- _Source data_
Lemma gains_implicit (t : LEASE_type) (imp : option LEASE_type) (c : client_lease) :
  gains (option_list imp) c (match imp with Some u => implicit_lease u t c | None => c end).
Proof.
  destruct imp as [u|]; [|split; [|split]; auto]. split; [reflexivity|]. split.
  - unfold entry_shape. cbn. rewrite length_insert. intuition (auto with lease).
  - intros v. cbn. rewrite holds_lor, holds_lbit.
    intros [Hv|Hv%bool_decide_eq_true]%orb_true_iff; [now left|]. right. subst. constructor.
Qed.

Lemma gains_next_gen (ts : list LEASE_type) (t : LEASE_type) (c : client_lease)
    (cq : client_lease * lreq) :
  gains ts c cq.1 -> gains ts c (next_gen t cq).1.
Proof.
  intros (H1 & H2 & H3). split; [exact H1|]. split; [|exact H3]. intros Hc.
  destruct (H2 Hc) as (S1 & S2 & S3 & S4 & S5 & S6). unfold entry_shape. cbn.
  rewrite length_insert. auto 10.
Qed.

(** An entry that gains leases which conflict with nobody. *)
Lemma good_gain (ts : list LEASE_type) (i : nat) (c c' : client_lease) (s : lst) :
  entries s !! i = Some c -> gains ts c c' ->
  (forall u b v, u ∈ ts -> b ∈ entries s -> cl_ord b <> cl_ord c ->
     holds (cl_leases b) v = true -> conflicts mh rel u v = false) ->
  gd s (put_entries (<[i := c']> (entries s)) s).
Proof.
  intros Hi (G1 & G2 & G3) Hcf. apply good_put; [|rewrite length_insert; lia].
  intros Hok. apply (entries_ok_grant _ _ _ _ _ c); [exact Hok | exact Hi | exact G1 | |].
  - apply G2. eapply Forall_lookup_1; [apply Hok | exact Hi].
  - intros u Hu. destruct (G3 u Hu) as [?|Hin]; [now left|]. right. intros b v. now apply Hcf.
Qed.

(** An implicit lease comes with the granted one, or its client is alone. *)
Lemma implicit_type_spec (t u : LEASE_type) (is_get : bool) (q : lreq) (n : nat) :
  implicit_type t is_get q n = Some u -> u ∈ brings is_get q t \/ n = 1%nat.
Proof.
  unfold implicit_type. destruct is_get; [|discriminate]. cbn.
  destruct t; try discriminate; cbn.
  - intros [= <-]. left. constructor.
  - destruct (_ && _) eqn:E; [|discriminate]. intros _. right.
    apply andb_true_iff in E as [_ E]. now apply Nat.eqb_eq.
  - intros [= <-]. left. constructor.
Qed.

Lemma record_finish_spec (env : lenv) (ord : Z) (t : LEASE_type) (interval : Z) (q : lreq)
    (new_generation is_get : bool) (s : lst) (r : lst * lreq * nat) :
  (let '(s1, q1, i) := r in gd s s1 /\ decided mh rel is_get ord t q q1 i s1) ->
  gd s (record_finish env t interval new_generation is_get r).1.
Proof.
  destruct r as [[s1 q1] i]. intros [G1 (Ef & (c & Hc & Eo) & Hcf)].
  unfold record_finish. rewrite Hc.
  destruct (has_any (q_actions q1) SR_WAIT_LEASE) eqn:Ew; cbn [negb]; [exact G1|].
  specialize (Hcf eq_refl).
  set (imp := implicit_type t is_get q1 (length (entries s1))).
  set (c1 := match imp with Some u => implicit_lease u t c | None => c end).
  match goal with |- context [if new_generation then ?x else ?y] =>
    set (cq := if new_generation then x else y) end.
  assert (gains (option_list imp) c cq.1) as Hg.
  { unfold cq. pose proof (gains_implicit t imp c : gains _ c c1).
    destruct new_generation; [|exact H]. destruct imp; repeat apply gains_next_gen; exact H. }
  destruct cq as [c2 q2]. cbn [fst] in Hg |- *.
  transitivity s1; [exact G1|]. etransitivity; [|apply good_sched].
  apply (good_gain (option_list imp) i c c2 s1 Hc Hg).
  intros u b v Hu Hb Hne Hh. unfold imp in Hu.
  destruct (implicit_type t is_get q1 _) as [u'|] eqn:Ei; [|now apply not_elem_of_nil in Hu].
  apply list_elem_of_singleton in Hu as ->.
  destruct (implicit_type_spec t u' is_get q1 _ Ei) as [Hbr|Hone].
  - apply (Hcf u' v b); [|exact Hb | congruence | exact Hh].
    rewrite (brings_filemode is_get q q1 t Ef) in Hbr. now constructor.
  - exfalso. apply Hne. apply list_elem_of_lookup_1 in Hb as [j Hj].
    apply lookup_lt_Some in Hj as Hj'. apply lookup_lt_Some in Hc as Hc'.
    assert (j = i) as -> by lia. congruence.
Qed.

Lemma record_lease_spec (env : lenv) (other : lst -> lst) (ord : Z) (t : LEASE_type)
    (q : lreq) (new_generation is_get : bool) (s : lst) :
  e_mh_write env = mh -> e_max_clients env = maxc -> 1 <= ord <= maxc -> req_ok rel is_get q t ->
  gd s (other s) ->
  gd s (sam_record_lease env other ord t q new_generation is_get s).1.
Proof.
  intros Emh Emax Hord Hq Ho. unfold sam_record_lease. apply (record_finish_spec env ord t _ q).
  destruct (ln_leases (s_ip s)); [now apply add_ino_lease_spec | now apply new_ino_lease_spec].
Qed.
End RecordLease.
(** A turn for a lease that is kept with entry [d]. *)
Lemma pt_inv_keep (done : list LEASE_type) (a : pt_acc) (t : LEASE_type) (d : client_lease) :
  pt_inv done a -> t ∉ done -> holds L t = true -> exp t = false ->
  same_but_times (pa_c a) d ->
  (forall u, u <> t -> get_time u d = get_time u (pa_c a)) ->
  (forall u, u <> t -> get_defer u d = get_defer u (pa_c a)) ->
  (0 < e_hz env -> 0 < lease_ticks env 30 -> now < get_time t d) ->
  pt_inv (done ++ [t])
    (mkPt d (pa_remaining a) (pa_expired a) true (Z.min (pa_min a) (get_time t d))).
Proof.
  intros [I1 I2 I3 I4 I5 I6 I7 I8] Ht Hh He (S1 & S2 & S3 & S4 & S5 & S6) Hti Hde Hfr.
  destruct I1 as (R1 & R2 & R3 & R4 & R5 & R6).
  split; cbn.
  - repeat split; congruence.
  - intros u Hu. rewrite elem_of_app, list_elem_of_singleton in Hu. rewrite Hti, I2; tauto.
  - intros u Hu. rewrite elem_of_app, list_elem_of_singleton in Hu. rewrite Hde, I3; tauto.
  - intros u. rewrite I4. f_equal. f_equal. destruct (decide (u = t)) as [->|Hne].
    + now rewrite He, !andb_false_r.
    + f_equal. apply bool_decide_ext. rewrite elem_of_app, list_elem_of_singleton. tauto.
  - exact I5.
  - rewrite I6, existsb_app. cbn. now rewrite Hh, He, orb_false_r.
  - rewrite existsb_app. cbn. rewrite Hh, He. cbn. now rewrite orb_true_r.
  - intros u Hu Hhu Heu. apply elem_of_app in Hu as [Hu|Hu%list_elem_of_singleton].
    + specialize (I8 u Hu Hhu Heu). rewrite (Hti u) by (intros Eu; apply Ht; now rewrite <- Eu).
      split; [lia | apply I8].
    + subst. split; [lia | exact Hfr].
Qed.
Lemma take_S_existsb (f : client_lease -> bool) (k : nat) (c : client_lease) :
  l !! k = Some c -> existsb f (take (S k) l) = existsb f (take k l) || f c.
Proof. intros H. rewrite (take_S_r l k c H), existsb_app. cbn. now rewrite orb_false_r. Qed.

Lemma waiting_run_entry (c : client_lease) :
  entry_shape maxc c -> waiting (run_entry n c) = waiting c.
Proof.
  intros Hs. destruct (outcome_spec n c Hs) as ((_ & _ & Ea & _) & _).
  unfold run_entry, waiting. now rewrite run_of_actions, Ea.
Qed.

Lemma calm_set_leases (b : bool) (v : Z) (c : client_lease) :
  calm b (set_leases v c) = set_leases v (calm b c).
Proof. unfold calm, clear_wait. destruct b; [|reflexivity]. change (waiting (set_leases v c)) with (waiting c). now destruct (waiting c). Qed.

Lemma ltb_S_eq (k : nat) : (k <? S k)%nat = true.
Proof. apply Nat.ltb_lt. lia. Qed.

Lemma ltb_S_ne (j k : nat) : j <> k -> (j <? S k)%nat = (j <? k)%nat.
Proof. intros H. destruct (Nat.ltb_spec j (S k)), (Nat.ltb_spec j k); lia. Qed.

Lemma calm_rival (b : bool) (c : client_lease) : rival (calm b c) = rival c.
Proof. destruct b; [apply clear_wait_rival | reflexivity]. Qed.

Lemma run_entry_ord (c : client_lease) :
  entry_shape maxc c -> cl_ord (run_entry n c) = cl_ord c.
Proof. intros Hs. apply (run_entry_shrinks n c Hs). Qed.

(** The entries when client [k] gets [d] in a table that is calm from now on. *)
Lemma entries_step (k : nat) (a : ex_acc) (b' : bool) (d c : client_lease) :
  ex_inv k a -> l !! k = Some c ->
  (b' = false -> existsb E (take k l) = false) -> d = calm b' (run_entry n c) ->
  forall j, (<[k := d]> (calm b' <$> xa_l a)) !! j =
    (fun c => calm b' (if (j <? S k)%nat then run_entry n c else c)) <$> l !! j.
Proof.
  intros Hi Hc Hb -> j. destruct (decide (j = k)) as [->|Hne].
  - rewrite list_lookup_insert_eq, Hc; [now cbn [fmap option_fmap option_map]; rewrite ltb_S_eq|].
    rewrite length_fmap, (xi_length k a Hi). eapply lookup_lt_Some; eauto.
  - rewrite list_lookup_insert_ne, list_lookup_fmap, (xi_l _ _ Hi) by congruence.
    destruct (l !! j) as [e|]; [|reflexivity]. cbn [fmap option_fmap option_map].
    rewrite ltb_S_ne by exact Hne. f_equal.
    set (x := if (j <? k)%nat then _ else _). clearbody x.
    destruct b'; [|now rewrite (Hb eq_refl)]. unfold calm. destruct (existsb _ _); [|reflexivity].
    unfold clear_wait at 1. now rewrite clear_wait_clears.
Qed.

Lemma callouts_step (k : nat) (c : client_lease) (co : list callout) (d : callout) :
  co = imap (fun j c => run_callout n (j <? k)%nat c) l -> l !! k = Some c ->
  d = run_callout n true c ->
  <[k := d]> co = imap (fun j c => run_callout n (j <? S k)%nat c) l.
Proof.
  intros -> Hc ->. apply list_eq. intros j. rewrite list_lookup_imap.
  destruct (decide (j = k)) as [->|Hne].
  - rewrite list_lookup_insert_eq, Hc; [now cbn [fmap option_fmap option_map]; rewrite ltb_S_eq|].
    rewrite length_imap. eapply lookup_lt_Some; eauto.
  - rewrite list_lookup_insert_ne, list_lookup_imap by congruence.
    destruct (l !! j); [|reflexivity]. cbn [fmap option_fmap option_map].
    now rewrite ltb_S_ne by exact Hne.
Qed.

(** The callouts when the first lease expires, at client [k]. *)
Lemma prepare_step (k : nat) (a : ex_acc) (c d : client_lease) :
  ex_inv k a -> existsb E (take k l) = false -> l !! k = Some c -> rival d = rival c ->
  waiting d = waiting c ->
  (fun c => mkCo (cl_ord c) 0 (waiting c)) <$> <[k := d]> (xa_l a) =
    imap (fun j c => run_callout n (j <? k)%nat c) l.
Proof.
  intros Hi Hb Hc [= Eo _] Ew. apply list_eq. intros j.
  rewrite list_lookup_fmap, list_lookup_imap. destruct (decide (j = k)) as [->|Hne].
  - rewrite list_lookup_insert_eq, Hc; [|rewrite (xi_length k a Hi); eapply lookup_lt_Some; eauto].
    cbn [fmap option_fmap option_map]. unfold run_callout. now rewrite Nat.ltb_irrefl, Eo, Ew.
  - rewrite list_lookup_insert_ne, (xi_l _ _ Hi), Hb by congruence.
    destruct (l !! j) as [e|] eqn:Ee; [|reflexivity]. cbn [fmap option_fmap option_map].
    assert (entry_shape maxc e) as Hs by (eapply Forall_lookup_1; eauto).
    unfold run_callout, calm. destruct (Nat.ltb_spec j k) as [Hlt|Hge]; [|reflexivity].
    rewrite (run_entry_ord e Hs), (waiting_run_entry e Hs). f_equal.
    destruct (pa_expired (outcome n e)) eqn:He; [|reflexivity]. exfalso.
    apply not_true_iff_false in Hb. apply Hb, existsb_exists. exists e.
    split; [|exact He]. apply list_elem_of_In. apply (list_elem_of_lookup_2 _ j).
    rewrite lookup_take_lt; assumption.
Qed.

Lemma calm_actions_keep (b : bool) (c : client_lease) : cl_leases (calm b c) = cl_leases c.
Proof. pose proof (calm_rival b c) as [= _ H]. exact H. Qed.

Lemma alter_insert_same {A} (f : A -> A) (k : nat) (x : A) (xs : list A) :
  (k < length xs)%nat -> alter f k (<[k := x]> xs) = <[k := f x]> xs.
Proof.
  intros H. rewrite (alter_insert_at f _ k x), list_insert_insert_eq; [reflexivity|].
  now apply list_lookup_insert_eq.
Qed.

(** The table is calm once a lease has expired. *)
Lemma calm_entries (k : nat) (a : ex_acc) :
  ex_inv k a -> calm (existsb E (take k l)) <$> xa_l a = xa_l a.
Proof.
  intros Hi. apply list_eq. intros j. rewrite list_lookup_fmap, (xi_l _ _ Hi).
  destruct (l !! j) as [e|]; [|reflexivity]. cbn [fmap option_fmap option_map]. f_equal.
  set (x := if (j <? k)%nat then _ else _). clearbody x. unfold calm.
  destruct (existsb _ _); [|reflexivity]. unfold clear_wait at 1. now rewrite clear_wait_clears.
Qed.

Lemma ex_inv_true (k : nat) (l' : list client_lease) (co : option (list callout)) (w : Z)
    (out : list lmsg) :
  existsb E (take k l) = true ->
  (forall j, l' !! j =
     (fun c => calm true (if (j <? k)%nat then run_entry n c else c)) <$> l !! j) ->
  co = Some (imap (fun j c => run_callout n (j <? k)%nat c) l) ->
  w <= wait ->
  (forall j c, (j < k)%nat -> l !! j = Some c -> pa_valid (outcome n c) = true ->
     w <= pa_min (outcome n c)) ->
  ex_inv k (mkEx l' co w out).
Proof. intros Hb Hl Hco Hw Hj. split; cbn [xa_l xa_callouts xa_wait]; rewrite ?Hb; auto. discriminate. Qed.

Lemma wait_step (v : bool) (m x : Z) :
  let w := if v && (m <? x) then m else x in w <= x /\ (v = true -> w <= m).
Proof. destruct v; cbn; [destruct (Z.ltb_spec m x)|]; split; intros; try discriminate; lia. Qed.

(** The time of the next run, after client [k]. *)
Lemma wait_turn (k : nat) (a : ex_acc) (c : client_lease) (w : Z) :
  ex_inv k a -> l !! k = Some c -> w <= xa_wait a ->
  (pa_valid (outcome n c) = true -> w <= pa_min (outcome n c)) ->
  w <= wait /\
  forall j e, (j < S k)%nat -> l !! j = Some e -> pa_valid (outcome n e) = true ->
    w <= pa_min (outcome n e).
Proof.
  intros Hi Hc W0 W1. pose proof (xi_wait0 _ _ Hi). split; [lia|].
  intros j e Hj He Hv. destruct (decide (j = k)) as [->|Hne].
  - assert (e = c) as -> by congruence. auto.
  - pose proof (xi_wait _ _ Hi j e ltac:(lia) He Hv). lia.
Qed.

(** The table and the callouts when a lease of client [k] expires. *)
Lemma expired_lists (k : nat) (a : ex_acc) (c : client_lease) (p : pt_acc) (L : Z) :
  ex_inv k a -> l !! k = Some c -> entry_shape maxc c ->
  pa_c p = calm (existsb E (take k l)) (pa_c (outcome n c)) ->
  pa_remaining p = pa_remaining (outcome n c) -> pa_expired (outcome n c) = true ->
  L = cl_leases c ->
  let '(co, l') := match xa_callouts a with
                   | Some co => (co, <[k := pa_c p]> (xa_l a))
                   | None => sam_prepare_callout_table (<[k := pa_c p]> (xa_l a))
                   end in
  (forall j, alter (set_leases (pa_remaining p)) k l' !! j =
     (fun c => calm true (if (j <? S k)%nat then run_entry n c else c)) <$> l !! j) /\
  alter (fun o => mkCo (co_ord o) (Z.land L (~~ (pa_remaining p))) (co_waiting o)) k co =
    imap (fun j c => run_callout n (j <? S k)%nat c) l.
Proof.
  intros Hi Hc Hs Pc Pr Pe ->. pose proof (xi_length k a Hi) as Hlen.
  pose proof (lookup_lt_Some _ _ _ Hc) as Hk.
  assert (alter (fun o => mkCo (co_ord o) (Z.land (cl_leases c) (~~ (pa_remaining p))) (co_waiting o)) k
    (imap (fun j c => run_callout n (j <? k)%nat c) l) =
    imap (fun j c => run_callout n (j <? S k)%nat c) l) as Hco.
  { erewrite alter_insert_at by (rewrite list_lookup_imap, Hc; reflexivity).
    apply (callouts_step k c); [reflexivity | exact Hc |]. cbn [run_callout co_ord co_waiting].
    unfold run_callout. now rewrite Pe, Pr. }
  destruct (outcome_spec n c Hs) as ((Or & _ & Oa & _) & _).
  destruct (existsb E (take k l)) eqn:Hb.
  - pose proof (calm_entries k a Hi) as Hcalm. rewrite Hb in Hcalm.
    rewrite (xi_some _ _ Hi Hb), alter_insert_same by lia. split; [|exact Hco].
    rewrite <- Hcalm. apply (entries_step k a true _ c Hi Hc); [discriminate|].
    unfold run_entry, run_of. now rewrite Pe, calm_set_leases, <- Pc, <- Pr.
  - rewrite (xi_none _ _ Hi Hb). unfold sam_prepare_callout_table. unfold calm in Pc.
    rewrite list_fmap_insert, alter_insert_same by (rewrite length_fmap; lia). split.
    + apply (entries_step k a true _ c Hi Hc); [discriminate|].
      unfold run_entry, run_of. now rewrite Pe, calm_set_leases, <- Pr, Pc.
    + rewrite (prepare_step k a c (pa_c p) Hi Hb Hc); [exact Hco | now rewrite Pc |].
      unfold waiting. now rewrite Pc, Oa.
Qed.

- _What to work on_
Exact duplication is required for the lines above, from the line that contains "intros Hi (G1" to the line that contains "- apply G2.", inclusive; omit all others.

- _Written reply_
  intros Hi (G1 & G2 & G3) Hcf. apply good_put; [|rewrite length_insert; lia].
  intros Hok. apply (entries_ok_grant _ _ _ _ _ c); [exact Hok | exact Hi | exact G1 | |].
  - apply G2. eapply Forall_lookup_1; [apply Hok | exact Hi].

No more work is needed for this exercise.